+++ Records supplied +++
Lemma job_is_last_action_witness : ∃ db' m, RecordJob demoMarshal (demoAuditEnv "x") demoAuditDB demoUpdate ∅ = Ok db' ∧ audit_inv db' ∧ LastActions None db' ["web"; "db"] = Ok m ∧
  m !! "web" = Some (mkLastAction "up" "failed" (demoTime + 90 * Second)).
Proof.
  apply (job_is_last_action demoMarshal (demoAuditEnv "x") demoAuditDB demoUpdate ∅ (demoTime + 90 * Second) ["web"; "db"]);
    [exact demoAuditDB_inv|by vm_compute|by vm_compute|reflexivity|done|by left|reflexivity|by vm_compute|by vm_compute|exact demo_newest].
Defined.
Lemma finish_releases_locks_witness :
  resourcesByJob (locks demoDone) !! "job_a" = None ∧ stored_state demoDone "job_a" = Some "succeeded".
Proof.
  destruct (finish_releases_locks None None demoTime demoRunning
    (finished demoRunningJob "succeeded" demoTime "" "")
    [newJobEvent (finished demoRunningJob "succeeded" demoTime "" "") "job_finished" "Job finished successfully." ""
       None None demoTime]
    (finished demoRunningJob "succeeded" demoTime "" "") demoDone) as (H1 & _ & H2).
  - by vm_compute.
  - split; [exact H1|exact H2].
Defined.

Lemma finish_first_wins_witness :
  let r := FinishFailed None None demoTime demoDone demoRunningJob "late" "late" in
  store r.2 = store demoDone ∧ trace r.2 = trace demoDone.
Proof.
  destruct (finish_first_wins None None demoTime demoDone (finished demoRunningJob "failed" demoTime "late" "late")
    [newJobEvent (finished demoRunningJob "failed" demoTime "late" "late") "job_error" "late" "" None None demoTime;
     newJobEvent (finished demoRunningJob "failed" demoTime "late" "late") "job_finished" "Job finished with errors."
       "" None None demoTime]
    (update_row (finished demoRunningJob "succeeded" demoTime "" "") 2 (created_row demoRunningJob 1))
    (FinishFailed None None demoTime demoDone demoRunningJob "late" "late").1
    (FinishFailed None None demoTime demoDone demoRunningJob "late" "late").2) as (H1 & H2 & _).
  - by vm_compute.
  - by vm_compute.
  - by vm_compute.
  - split; [exact H1|exact H2].
Defined.

(** A store with an interrupted job and a recent self-update. *)
Definition demoSelfUpdate : Job :=
  mkJob "job_2" "" "self_update_stacklab" "running" "local" "" demoTime (Some demoTime) None None "" "".
Definition demoCrashed : DB :=
  match CreateJobWithInitialEvent None demoDB demoSelfUpdate
          (mkEvent "job_2" 1 "job_started" "running" "" "" None None demoTime) with
  | Ok db => db | Err _ => demoDB end.
Definition demoReconcile : res jobs_error (list Job) * Service :=
  ReconcileInterrupted None (λ _, (None, None)) (λ _, (demoTime + Hour, demoTime + Hour)) (NewService demoCrashed).

Example demoReconcile_failed :
  (λ j, (job_id j, job_state j)) <$> match demoReconcile.1 with Ok l => l | Err _ => [] end = [("job_1", "failed")].
Proof. by vm_compute. Qed.

Lemma ReconcileInterrupted_complete_witness :
  r_action (created_row demoSelfUpdate 1) = "self_update_stacklab" ∧
  ∃ j, scanJob "job_2" (created_row demoSelfUpdate 1) = Ok j ∧
    demoTime + Hour - (match job_started_at j with Some t => t | None => job_requested_at j end)
    < selfUpdateReconcileGracePeriod.
Proof.
  apply (ReconcileInterrupted_complete None (λ _, (None, None)) (λ _, (demoTime + Hour, demoTime + Hour))
    (NewService demoCrashed)
    (match demoReconcile.1 with Ok l => l | Err _ => [] end) demoReconcile.2).
  - by vm_compute.
  - by vm_compute.
  - by vm_compute; right; left.
Defined.

Definition demoCancelled : res jobs_error Job * Service :=
  Cancel None None None demoTime (λ s, s) (λ s, s) (λ s, s) (RegisterCancel demoRunning "job_a" 7) "job_a".

Lemma Cancel_spec_witness :
  last (trace demoCancelled.2) = Some (EvCancelCalled 7) ∧
  (demoCancelled.2 ∈ [RegisterCancel demoRunning "job_a" 7; RegisterCancel demoRunning "job_a" 7;
                      RegisterCancel demoRunning "job_a" 7; RegisterCancel demoRunning "job_a" 7] ∨
   stored_state demoCancelled.2 "job_a" = Some "cancel_requested").
Proof.
  split; [by vm_compute|].
  destruct (Cancel_spec None None None demoTime (λ s, s) (λ s, s) (λ s, s) (RegisterCancel demoRunning "job_a" 7) "job_a"
    demoCancelled.1 demoCancelled.2) as [[H _]|(j & c & row & e & H)].
  - by vm_compute.
  - left. exact H.
  - right. by vm_compute.
Defined.

Lemma ListActive_counts_witness :
  match ListActive None (λ _, None) demoRunning with
  | Ok (items, c) => ActiveCount c = RunningCount c + QueuedCount c + CancelRequestedCount c ∧ ActiveCount c = 1
  | Err _ => False
  end.
Proof.
  destruct (ListActive None (λ _, None) demoRunning) as [[items c]|] eqn:E; [|by vm_compute in E].
  destruct (ListActive_counts None (λ _, None) demoRunning items c E) as (H1 & H2 & _).
  split; [exact H2|]. rewrite H1. by vm_compute.
Defined.
(** The configuration: all of it but the occurrences that were scheduled. *)
Definition unscheduled (p : Plan) : Plan :=
  mkPlan (p_id p) (p_name p) (p_enabled p) (p_consistency p) (p_sources p) ((λ a, with_occurrence a None None) <$> p_destinations p)
    (p_staging_max p) (p_staging_ttl p) (p_stop_timeout p).
Definition configuration (s : state) : gmap string Plan * gmap string (string * string) := (unscheduled <$> Plans s, repositories s).

Definition pendingDestinations (r : Run) : gset string := list_to_set (c_destination <$> List.filter copyWorkPending (run_copies r)).

Section system.
Context (zoneinfo : string → option Location) (Local : Location) (state_text : state → string) (digest : string * list Source → string).
Context (sha : string → string) (lower : string → string) (parse_address : string → option address) (fingerprint : review → string).
Context (secrets_text : Secrets → string) (parse_secrets : string → option Secrets) (directory : string).
Context `{!MapRange string (Run * Plan), !MapRange string Plan, !MapRange string Destination, !MapRange string string,
          !MapRange string snapshotClassification, !MapRange Resource string}.

Inductive step : system → system → Prop :=
| step_run env token plan ids by_ b W R job r b' :
    W !! ("job_" +:+ st_token env) = None →
    StartRun state_text sha lower parse_address env token plan ids by_ b = (Ok (job, r), b') →
    step (mkSys b W R) (mkSys b' (<[job_id job := pendingDestinations r]> W) R)
| step_run_failed env token plan ids by_ b W R e b' :
    W !! ("job_" +:+ st_token env) = None →
    StartRun state_text sha lower parse_address env token plan ids by_ b = (Err e, b') → step (mkSys b W R) (mkSys b' W R)
| step_retry env staged run ids by_ b W R job r b' :
    W !! ("job_" +:+ st_token env) = None →
    StartRetry state_text sha lower parse_address env staged run ids by_ b = (Ok (job, r), b') →
    step (mkSys b W R) (mkSys b' (<[job_id job := pendingDestinations r]> W) R)
| step_retry_failed env staged run ids by_ b W R e b' :
    W !! ("job_" +:+ st_token env) = None →
    StartRetry state_text sha lower parse_address env staged run ids by_ b = (Err e, b') → step (mkSys b W R) (mkSys b' W R)
| step_repository_job env id action by_ prune b W R job b' :
    W !! ("job_" +:+ st_token env) = None →
    StartRepositoryJob sha lower parse_address fingerprint env id action by_ prune b = (Ok job, b') →
    step (mkSys b W R) (mkSys b' (<[job_id job := {[id]}]> W) R)
| step_repository_job_failed env id action by_ prune b W R e b' :
    StartRepositoryJob sha lower parse_address fingerprint env id action by_ prune b = (Err e, b') → step (mkSys b W R) (mkSys b' W R)
| step_save env r p b W R work :
    W !! run_job r = Some work → pendingDestinations r ⊆ work →
    step (mkSys b W R) (mkSys (saveRun state_text digest env r p b).2 W R)
| step_progress r p b W R work :
    W !! run_job r = Some work → pendingDestinations r ⊆ work → step (mkSys b W R) (mkSys (put_run b r p) W R)
| step_release job id b W R work :
    W !! job = Some work → id ∈ work →
    (∀ rid r p, Runs (b_state b) !! rid = Some (r, p) → active_run r = true → run_job r = job → id ∉ pendingDestinations r) →
    step (mkSys b W R) (mkSys (releaseCompletedRepository sha lower parse_address job id b).2 (<[job := work ∖ {[id]}]> W) R)
| step_done job b W R :
    is_Some (W !! job) → (∀ rid r p, Runs (b_state b) !! rid = Some (r, p) → active_run r = true → run_job r ≠ job) →
    step (mkSys b W R) (mkSys (releaseRepositories job b) (delete job W) R)
| step_read cancelled id d b W R b' :
    beginRepositoryRead sha lower parse_address cancelled id b = (Ok d, b') →
    step (mkSys b W R) (mkSys b' W (repositoryKey sha lower parse_address d :: R))
| step_read_end key b W R1 R2 : step (mkSys b W (R1 ++ key :: R2)) (mkSys (endRepositoryRead key b) W (R1 ++ R2))
| step_plan env token preview id p b W R :
    step (mkSys b W R) (mkSys (SavePlan zoneinfo Local state_text sha env token preview id p b).2 W R)
| step_destination env id i files b W R :
    fresh_token env (Destinations (b_state b)) →
    step (mkSys b W R) (mkSys (v_backup (SaveDestination zoneinfo Local state_text fingerprint sha lower parse_address secrets_text parse_secrets directory
      env id i (mkVault b files)).2) W R)
| step_delete_plan env id b W R : step (mkSys b W R) (mkSys (DeletePlan state_text env id b).2 W R)
| step_delete_destination env secrets id b W R : step (mkSys b W R) (mkSys (DeleteDestination state_text env secrets id b).2 W R)
| step_evidence s b W R :
    Runs s = Runs (b_state b) → configuration s = configuration (b_state b) →
    step (mkSys b W R) (mkSys (with_state b s) W R)
| step_outside b b' W R :
    frame b b' → b_state b' = b_state b → repositoryJobs b' = repositoryJobs b → step (mkSys b W R) (mkSys b' W R).
Definition finishedRun (now : Time) (e : option run_failure) (r : Run) : Run :=
  mkRun (run_id r) (run_job r) (run_plan r) (match e with None => "succeeded" | Some _ => "failed" end) (run_capture_state r) "finished" (Some now)
    (run_captured_at r) (run_created_at r) (run_expires_at r)
    (match e with None => run_copies r | Some e => failedRetention now (failure_text e) <$> run_copies r end)
    (match e with None => run_error r | Some e => failure_text e end) (run_plan_name r) (run_manifest r).

(** [finish]: the job takes the outcome of the run. *)
Definition finishJob (ioT ioG : IO) (now : Time) (j : Job) (e : option run_failure) (b : Backup) : Backup :=
  with_job_service b
    (match e with
     | None => JobsService.FinishSucceeded ioT ioG now (b_jobs b) j
     | Some RunCancelled => JobsService.FinishCancelled ioT ioG now (b_jobs b) j "backup_cancelled" "Backup operation cancelled."
     | Some RunTimedOut => JobsService.FinishTimedOut ioT ioG now (b_jobs b) j "backup_timeout" "Backup operation timed out."
     | Some (RunFailed m) => JobsService.FinishFailed ioT ioG now (b_jobs b) j "backup_failed" m
     end).2.

Record finishEnv := mkFinish { fe_call : callEnv; fe_transition : IO; fe_get : IO; fe_now : Time }.

(** The deferred end of ExecuteRun, with the release of the reservations; whether
    the staging directory is removed. *)
Definition finishRun (env : finishEnv) (j : Job) (p : Plan) (e : option run_failure) (w : world) : Run * bool * Backup :=
  let run := finishedRun (call_now (fe_call env)) e (wd_run w) in
  let '(failed, b) := saveRun state_text digest (fe_call env) run p (wd_backup w) in
  let e := match failed with Some _ => Some (RunFailed "backup state persistence failed") | None => e end in
  let removed := negb (runNeedsStaging run) || negb (str_eqb (run_capture_state run) "succeeded") in
  (run, removed, releaseRepositories (job_id j) (finishJob (fe_transition env) (fe_get env) (fe_now env) j e b)).
End transfer.

(** ** Properties *)

Lemma stagedObjects_Ok files expected result : stagedObjects expected files = Ok result → NoDup (sg_path <$> files) →
  Forall (λ f, sg_regular f = true ∧ result !! ("/" +:+ sg_path f) = Some (sg_size f)) files ∧
  ∀ path, (∀ f, f ∈ files → "/" +:+ sg_path f ≠ path) → result !! path = expected !! path.
Proof.
  revert expected. induction files as [|f files IH]; intros expected; cbn [stagedObjects]; [by intros [= <-]|].
  destruct (sg_regular f) eqn:Er; cbn [negb]; [|done]. intros H Hn. rewrite fmap_cons, NoDup_cons in Hn. destruct Hn as [Hf Hn].
  destruct (IH _ H Hn) as [Hall Hother]. split.
  - constructor; [|done]. split; [done|]. rewrite Hother; [by rewrite lookup_insert_eq|]. intros g Hg E. apply str_append_inj in E. apply Hf. rewrite <- E. by apply list_elem_of_fmap_2.
  - intros path Hp. rewrite Hother; [|intros g Hg; apply Hp; by right]. rewrite lookup_insert_ne; [done|]. apply Hp. by left.
Qed.

(** a transferred copy is verified only when every staged file is in the listing
    of its snapshot as a regular file of the same size and the manifest in the
    snapshot is the staged one; no failed command or unreadable directory counts as
    verification. *)
Theorem verifyRecoveryObjects_sound e : verifyRecoveryObjects e = None → (∀ files, sg_walk e = Ok files → NoDup (sg_path <$> files)) →
  ∃ manifest remote files ls, sg_manifest e = Ok manifest ∧ sg_remote e = Ok remote ∧ sg_walk e = Ok files ∧ sg_listing e = Ok ls ∧
    trim_space remote = trim_space manifest ∧ Forall (λ f, sg_regular f = true ∧ satisfies ls ("/" +:+ sg_path f) (sg_size f)) files.
Proof.
  unfold verifyRecoveryObjects. destruct (sg_manifest e) as [manifest|]; [|done]. destruct (sg_walk e) as [files|]; [|done].
  destruct (stagedObjects ∅ files) as [expected|] eqn:Es; [|done]. destruct (verifySnapshotObjects (sg_listing e) expected) eqn:Ev; [done|].
  destruct (sg_remote e) as [remote|]; [|done]. destruct (str_eqb _ _) eqn:Et; [|done]. intros _ Hn. boolify.
  apply verifySnapshotObjects_nil in Ev as (ls & Hl & Hs). destruct (stagedObjects_Ok _ _ _ Es (Hn files eq_refl)) as [Hall _].
  exists manifest, remote, files, ls. split_and!; try done. apply (Forall_impl _ _ _ Hall). intros f [Hr Hf]. split; [done|by apply Hs].
Qed.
+++
_Problem to solve_:
Of the entries listed above, reproduce only the lines starting at the line containing "destruct (sg_remote e)" and ending at the line containing "apply verifySnapshotObjects_nil in". Include both, exactly as they stand.

_Your response_:
  destruct (sg_remote e) as [remote|]; [|done]. destruct (str_eqb _ _) eqn:Et; [|done]. intros _ Hn. boolify.
  apply verifySnapshotObjects_nil in Ev as (ls & Hl & Hs). destruct (stagedObjects_Ok _ _ _ Es (Hn files eq_refl)) as [Hall _].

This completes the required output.